Mãe, faz um ano que estou aposentado


Mãe,


Faz um ano que estou aposentado. De fato na data em que escrevo, faz um ano e um dia. 

Tudo passou muito rápido, mãe. Como rápida parece a vida quando olhamos para trás. 

1980. No final daquele ano a Lúcia informou que havia uma vaga para office-boy na empresa em que ela trabalhava. Sim, houve nepotismo. Eu tinha quatorze anos. Meu primeiro contrato de trabalho foi assinado em janeiro de 1981. 1981. Aquele seria o ano em que o pai se aposentaria e eu começaria a trabalhar. Office-boy, como já disse. 

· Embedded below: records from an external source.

(** * Retry executor and completion pollers of the course-content dashboard

A shallow embedding of [fetchWithRetry] and [apiCall] (the API helper
module), of the dashboard poller [waitForGeneration]
(pages/BackendTest.tsx) and of the generator poller
[waitForGenerationCompletion] (components/content/PersonalizedGenerator.tsx),
followed by the properties of the specification that concern them.

The asynchronous code is sequential (every promise is awaited at once), so
it is modelled by explicit state passing over a [World]: the number of
requests issued so far, a millisecond clock, and the log of observable
effects.  The network is an oracle that gives, for the n-th request, what
the platform [fetch] does with it and how long it takes. *)

From Stdlib Require Import ZArith List String Ascii Bool Lia.
From Stdlib Require Import DecimalString.
Import ListNotations.
Open Scope string_scope.
Open Scope Z_scope.

(** ** JavaScript values *)

Module Js.

(** A value produced by [JSON.parse]; numbers are the integer-valued ones. *)
#[local] Unset Elimination Schemes.
Inductive json : Type :=
| JNull
| JBool (b : bool)
| JNum (n : Z)
| JStr (s : string)
| JArr (items : list json)
| JObj (fields : list (string * json)).
#[local] Set Elimination Schemes.

(** An instance of [Error] (or of a subclass, [DOMException] included). *)
Record JsError : Type := mkError { name : string; message : string }.

(** What a [throw] (or a rejected promise) carries.  A thrown value that is
    not an [Error] is kept as the text [String(v)] gives for it. *)
Inductive thrown : Type :=
| ThrownError (e : JsError)
| ThrownUndefined
| ThrownOther (shown : string).

(** [new Error(msg)] *)
Definition newError (msg : string) : JsError :=
  {| name := "Error"; message := msg |}.

(** [String(v)] on a thrown value *)
Definition String_of (t : thrown) : string :=
  match t with
  | ThrownError e =>
      if String.eqb (message e) "" then name e
      else name e ++ ": " ++ message e
  | ThrownUndefined => "undefined"
  | ThrownOther s => s
  end.

(** How a number is rendered inside a template literal. *)
Definition show (z : Z) : string := NilZero.string_of_int (Z.to_int z).

(** A JavaScript number, as far as the program compares it with an integer
    counter and prints it: an integer, a value that is not an integer (given
    by the integer below it and by the text JavaScript prints for it), an
    infinity, or NaN.  A number holds an integer exactly up to 2^53 in
    absolute value, and a counter incremented by one counts exactly up to
    there. *)
Inductive number : Type :=
| Integral (z : Z)
| Fractional (below : Z) (shown : string)
| Infinity
| NegInfinity
| NaN.

Coercion Integral : Z >-> number.
Bind Scope Z_scope with number.

(** [a <= m] for an integer [a] *)
Definition number_le (a : Z) (m : number) : bool :=
  match m with
  | Integral z => a <=? z
  | Fractional below _ => a <=? below
  | Infinity => true
  | NegInfinity | NaN => false
  end.

(** [a === m] for an integer [a] *)
Definition number_eq (a : Z) (m : number) : bool :=
  match m with
  | Integral z => a =? z
  | _ => false
  end.

(** How a number is rendered inside a template literal. *)
Definition show_number (m : number) : string :=
  match m with
  | Integral z => show z
  | Fractional _ shown => shown
  | Infinity => "Infinity"
  | NegInfinity => "-Infinity"
  | NaN => "NaN"
  end.

(** A number that is not an integer: [a === m] holds of no integer [a]. *)
Definition fractional (m : number) : bool :=
  match m with
  | Fractional _ _ => true
  | _ => false
  end.

(** The integers [a >= 1] with [a <= m] are those up to [bound m]; there is
    no such bound for [Infinity]. *)
Definition bound (m : number) : option Z :=
  match m with
  | Integral z => Some z
  | Fractional below _ => Some below
  | Infinity => None
  | NegInfinity | NaN => Some 0
  end.

(** JavaScript truthiness; [None] stands for [undefined]. *)
Definition truthy (v : option json) : bool :=
  match v with
  | None => false
  | Some JNull => false
  | Some (JBool b) => b
  | Some (JNum n) => negb (n =? 0)
  | Some (JStr s) => negb (String.eqb s "")
  | Some (JArr _) => true
  | Some (JObj _) => true
  end.

(** Own property of a parsed object; of a repeated key [JSON.parse] keeps
    the last occurrence. *)
Fixpoint lookup (key : string) (fields : list (string * json)) : option json :=
  match fields with
  | [] => None
  | (k, v) :: rest =>
      match lookup key rest with
      | Some later => Some later
      | None => if String.eqb k key then Some v else None
      end
  end.

(** [a || b] on values *)
Definition or_else (a b : option json) : option json :=
  if truthy a then a else b.

End Js.
Import Js.

(** ** Completions and the effect monad *)

(** How a piece of code ends: normally, by a throw, or [Stuck] when a loop
    of the model ran out of fuel: the code is still running.  That is shown
    below not to happen, but for the retry loop run with [maxRetries =
    Infinity], which has no bound of its own. *)
Inductive completion (A : Type) : Type :=
| Normal (a : A)
| Throws (t : thrown)
| Stuck.
Arguments Normal {A} a.
Arguments Throws {A} t.
Arguments Stuck {A}.

(** What an awaited promise settles to. *)
Inductive promise (A : Type) : Type :=
| Resolves (a : A)
| Rejects (t : thrown).
Arguments Resolves {A} a.
Arguments Rejects {A} t.

(** A platform [Response]: status line, what [json()] and [text()] settle to
    when they are the first to read the body, and whether there is a body at
    all ([response.body] is null for the answer to a HEAD request or a 204). *)
Record Response : Type := mkResponse {
  status : Z;
  statusText : string;
  json_body : promise json;
  text_body : promise string;
  has_body : bool
}.
(** A name followed by something that does not start with a word
    character is exactly what [\w+] consumes. *)
Lemma takeWord_name name rest :
  allChars Char.isWord name = true → takeWord rest = "" →
  takeWord (name +:+ rest) = name ∧ dropWord (name +:+ rest) = rest.
Proof.
  intros Hname Hrest. induction name as [|c name IH].
  - rewrite append_nil_l. by rewrite takeWord_empty_dropWord.
  - simpl in Hname. apply andb_true_iff in Hname as [Hc Hname].
    rewrite append_cons. simpl. rewrite Hc.
    destruct (IH Hname) as [-> ->]. done.
Qed.

Lemma takeWord_append_empty text rest :
  takeWord text = "" → takeWord rest = "" → takeWord (text +:+ rest) = "".
Proof.
  destruct text as [|c text]; [done|]. rewrite append_cons. simpl.
  by destruct (Char.isWord c).
Qed.

Lemma normalizePath_plain text rest :
  plainText text = true → normalizePath (text +:+ rest) = text +:+ normalizePath rest.
Proof.
  unfold plainText. induction text as [|c text IH]; [done|]. simpl.
  intros [Hc Htext]%andb_true_iff.
  apply negb_true_iff, orb_false_iff in Hc as [-> _]. simpl. by rewrite IH.
Qed.

Lemma normalizePath_token name rest :
  tokenName name = true → takeWord rest = "" →
  normalizePath (":" +:+ name +:+ rest) = "{" +:+ name +:+ "}" +:+ normalizePath rest.
Proof.
  intros [Hne Hname]%andb_true_iff Hrest.
  change (":" +:+ name +:+ rest) with (String ":" (name +:+ rest)).
  rewrite normalizePath_cons.
  destruct (takeWord_name name rest Hname Hrest) as [-> ->].
  by rewrite Hne.
Qed.

(** What follows a text in colon form starts with a colon or is empty. *)
Lemma takeWord_colon_tokens tokens :
  takeWord (join (map (λ token, ":" +:+ token.1 +:+ token.2) tokens)) = "".
Proof. by destruct tokens. Qed.

Lemma tokensOk_cons token tokens :
  tokensOk (token :: tokens) = true →
  tokenName token.1 = true ∧ plainText token.2 = true ∧ takeWord token.2 = ""
  ∧ tokensOk tokens = true.
Proof.
  unfold tokensOk. simpl.
  intros [[[Hname Htext]%andb_true_iff Hafter]%andb_true_iff Hrest]%andb_true_iff.
  repeat split; [done..| |done].
  apply negb_true_iff in Hafter. by destruct (takeWord token.2).
Qed.

Lemma normalizePath_tokens tokens :
  tokensOk tokens = true →
  normalizePath (join (map (λ token, ":" +:+ token.1 +:+ token.2) tokens))
  = join (map (λ token, "{" +:+ token.1 +:+ "}" +:+ token.2) tokens).
Proof.
  induction tokens as [|[name text] tokens IH]; [done|].
  intros (Hname & Htext & Hafter & Hrest)%tokensOk_cons.
  cbn [fst snd] in Hname, Htext, Hafter. cbn [map fst snd].
  rewrite !join_cons, !append_assoc.
  rewrite normalizePath_token; [|done|].
  - rewrite normalizePath_plain by done. by rewrite IH.
  - apply takeWord_append_empty; [done|]. apply takeWord_colon_tokens.
Qed.

(** Normalizing puts each parameter name in braces, unchanged, and leaves
    the rest of the URL alone. *)
Lemma normalizePath_colonForm head tokens :
  plainText head = true → tokensOk tokens = true →
  normalizePath (colonForm head tokens) = braceForm head tokens.
Proof.
  intros Hhead Htokens. unfold colonForm, braceForm.
  rewrite normalizePath_plain by done. by rewrite normalizePath_tokens.
Qed.

End PathNormalizer.

(** ** Path parameters *)

Section PathParameters.

Lemma matchBraceTokens_plain text rest :
  plainText text = true → matchBraceTokens (text +:+ rest) = matchBraceTokens rest.
Proof.
  unfold plainText. induction text as [|c text IH]; [done|]. simpl.
  intros [Hc Htext]%andb_true_iff.
  apply negb_true_iff, orb_false_iff in Hc as [_ ->]. simpl. by rewrite IH.
Qed.

Lemma matchBraceTokens_token name rest :
  tokenName name = true →
  matchBraceTokens ("{" +:+ name +:+ "}" +:+ rest)
  = ("{" +:+ name +:+ "}") :: matchBraceTokens rest.
Proof.
  intros [Hne Hname]%andb_true_iff.
  change ("{" +:+ name +:+ "}" +:+ rest) with (String "{" (name +:+ "}" +:+ rest)).
  rewrite matchBraceTokens_cons.
  destruct (takeWord_name name ("}" +:+ rest) Hname eq_refl) as [-> ->].
  rewrite Hne. reflexivity.
Qed.

Lemma isWord_not_brace c :
  Char.isWord c = true → negb (Ascii.eqb c "{" || Ascii.eqb c "}") = true.
Proof.
  intros Hword.
  destruct (Ascii.eqb_spec c "{") as [->|_]; [done|].
  by destruct (Ascii.eqb_spec c "}") as [->|_].
Qed.

Lemma removeBraces_token name :
  allChars Char.isWord name = true → removeBraces ("{" +:+ name +:+ "}") = name.
Proof.
  intros Hname. unfold removeBraces.
  change ("{" +:+ name +:+ "}") with (String "{" (name +:+ "}")). simpl.
  induction name as [|c name IH]; [done|].
  simpl in Hname. apply andb_true_iff in Hname as [Hc Hname].
  rewrite append_cons. simpl. rewrite (isWord_not_brace c Hc). by rewrite IH.
Qed.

E a frase que ficou na minha cabeça foi o teu comentário, ou recomendação, que, começando cedo assim, antes dos cinquenta anos eu poderia ter uma aposentadoria e garantir um salário mínimo por mês. Era algo significativo porque o pai sempre teve contratos precários, mesmo sendo um bom profissional pedreiro. Havia aquelas histórias que contavas, que na primeira metade do século XX, quando houve as primeiras leis concedendo férias ao trabalhador que trabalhasse por um ano inteiro, os patrões demitiam os empregados aos onze meses de contrato. Ou sobre como foi bom quando criaram o décimo terceiro salário, de fato um bônus de fim de ano para os assalariados. 

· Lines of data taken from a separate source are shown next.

(** * ETL ICFES + PIB: a shallow embedding of the pipeline stages

    The development follows the four scripts of [dags/scripts]:
    - [transform_icfes.py]  (the Consolidator),
    - [transform_api.py]    (the Lookup Normalizer),
    - [merge.py]            (the Join and Imputation Engine),
    - [load_dw.py]          (the Bulk Loader).

    Python strings are modelled as byte strings (UTF-8); the character
    classes that Python extends to all of Unicode (white space, decimal
    digits) are modelled on their ASCII part. *)

From Stdlib Require Import ZArith QArith Lia List Bool Ascii String Sorted Permutation.
From Stdlib Require Import Decimal DecimalFacts DecimalPos DecimalN DecimalZ DecimalString.
From stdpp Require Import base option list strings gmap.

Local Open Scope string_scope.
Local Open Scope list_scope.
Local Open Scope Z_scope.

(** ** Python values shared by the scripts *)

Module Py.

(** The exception classes that the embedded code can raise; [Otra] is
    an exception of any other class, by the name of its class. *)
Inductive exn : Type :=
| ValueError
| TypeError
| OverflowError
| ZeroDivisionError
| AttributeError
| RuntimeError (msg : string)
| FileNotFoundError (msg : string)
| Psycopg2Error (pgcode : string)
| Otra (clase msg : string).

(** A computation that returns or raises. *)
Inductive res (A : Type) : Type :=
| Ret (a : A)
| Raise (e : exn).
Arguments Ret {A} a.
Arguments Raise {A} e.

Definition bind {A B : Type} (m : res A) (k : A -> res B) : res B :=
  match m with
  | Ret a => k a
  | Raise e => Raise e
  end.

Definition returns {A : Type} (m : res A) : Prop := exists a, m = Ret a.

(** [str.isspace] on the ASCII range: TAB..CR, FS..US and the space. *)
Definition isspace (c : ascii) : bool :=
  let n := nat_of_ascii c in
  (((9 <=? n) && (n <=? 13)) || ((28 <=? n) && (n <=? 32)))%nat.

Fixpoint lstrip (s : string) : string :=
  match s with
  | String c s' => if isspace c then lstrip s' else s
  | EmptyString => EmptyString
  end.

Fixpoint rstrip (s : string) : string :=
  match s with
  | String c s' =>
      let r := rstrip s' in
      if isspace c && String.eqb r EmptyString then EmptyString else String c r
  | EmptyString => EmptyString
  end.

(** [s.strip()] *)
Definition strip (s : string) : string := rstrip (lstrip s).

(** [str(int)]: the decimal rendering, with a minus sign when negative. *)
Definition str_int (z : Z) : string := NilZero.string_of_int (Z.to_int z).

(** [f"{codigo:02d}"]: sign-aware zero padding to a minimum width of two. *)
Definition format_02d (codigo : Z) : string :=
  let s := str_int codigo in
  if (String.length s <? 2)%nat then String "0" s else s.

(** [str.lower] on the ASCII range. *)
Definition lower_ascii (c : ascii) : ascii :=
  let n := nat_of_ascii c in
  if ((65 <=? n) && (n <=? 90))%nat then ascii_of_nat (n + 32) else c.

Fixpoint lower (s : string) : string :=
  match s with
  | String c s' => String (lower_ascii c) (lower s')
  | EmptyString => EmptyString
  end.

(** [sub in s] for strings. *)
Fixpoint contains (sub s : string) : bool :=
  String.prefix sub s ||
  match s with
  | String _ s' => contains sub s'
  | EmptyString => false
  end.
(** * Bonfire: the ranking engine of [bonfire/db.py]

    A shallow embedding of the link scoring ([score_link]), the trending
    query ([get_items]), the breakout detector ([get_top_link]), the search
    merge ([search_items]), the raw-tweet queue ([next_unprocessed_tweet],
    [enqueue_tweet]), the maintenance functions ([get_all_docs],
    [cleanup], the url cache) and the deletes, together with the
    properties the design document states about them and further
    properties read off the code.

    Python values are modelled as follows: a [float] is an IEEE binary64
    number (Rocq's primitive floats), an [int] is a [Z], a [dict] used as a
    map is a [gmap], a [set] is a [gset], a raised exception is the [Raise]
    outcome of [result].

    The document store is outside the sources. Its requests are modelled
    on the request bodies the code builds: a terms aggregation groups the
    documents by a field, orders the buckets by document count and cuts
    them at [size]; a search returns the first [size] matching documents
    of the index; a delete conditioned on a version tells "not found" from
    "conflict"; a write is visible to the requests that follow it.
    [math.log] and the clock ([get_since_now]) are parameters of the
    development. Python's [sorted] is the algorithm CPython runs on a
    short list, and the interpreter's recursion limit is a bound on the
    nested calls of a function that calls itself. *)

From Stdlib Require Import ZArith Floats.
From stdpp Require Import gmap strings pretty list fin_maps sorting.

(** ** Exceptions and results *)

Inductive exn : Set :=
  | ZeroDivisionError
  | ValueError
  | IndexError
  | OverflowError
  | RuntimeError.

Inductive result (A : Type) : Type :=
  | Ok (a : A)
  | Raise (e : exn).
Arguments Ok {A} a.
Arguments Raise {A} e.

#[global] Instance result_ret : MRet result := λ A a, Ok a.
#[global] Instance result_bind : MBind result := λ A B f r,
  match r with
  | Ok a => f a
  | Raise e => Raise e
  end.
#[global] Instance result_fmap : FMap result := λ A B f r,
  match r with
  | Ok a => Ok (f a)
  | Raise e => Raise e
  end.

(** [l[0]] on a Python list. *)
Definition item0 {A} (l : list A) : result A :=
  match l with
  | x :: _ => Ok x
  | [] => Raise IndexError
  end.

(** ** Floating point *)

(** [float(z)] for an [int]: the nearest binary64 number; an [int] beyond
    the range of a double raises [OverflowError]. *)
Definition float_of_Z (z : Z) : result float :=
  let f := SF2Prim (binary_normalize prec emax z 0 false) in
  if PrimFloat.is_infinity f then Raise OverflowError else Ok f.

(** [x / y] on floats: a zero divisor raises. *)
Definition float_div (x y : float) : result float :=
  if PrimFloat.eqb y 0 then Raise ZeroDivisionError else Ok (x / y)%float.

(** Truth value of a float: [if x]. *)
Definition float_truth (x : float) : bool := negb (PrimFloat.eqb x 0).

Pois é, mãe, os sucessivos governos, os poderes executivo e legislativo, me trapacearam. Desde os anos 1990, fizeram sucessivas reformas da previdência que me impediram de solicitar aposentadoria aos 49 anos, conforme o previsto. Curioso, mãe, como pessoas de elite, por exemplo, os economistas estão sempre prontos a justificar danos aos direitos dos trabalhadores em nome da saúde das contas públicas. Esse mesmo tipo de pessoas costuma dizer que para a economia crescer, é preciso haver estabilidade ou segurança jurídica para os negócios. É isso, os empresários precisam de segurança jurídica. Já os trabalhadores podem ter seus direitos surrupiados por maioria do Congresso e sanção da Presidência da República. Para os trabalhadores segurança jurídica é miragem. 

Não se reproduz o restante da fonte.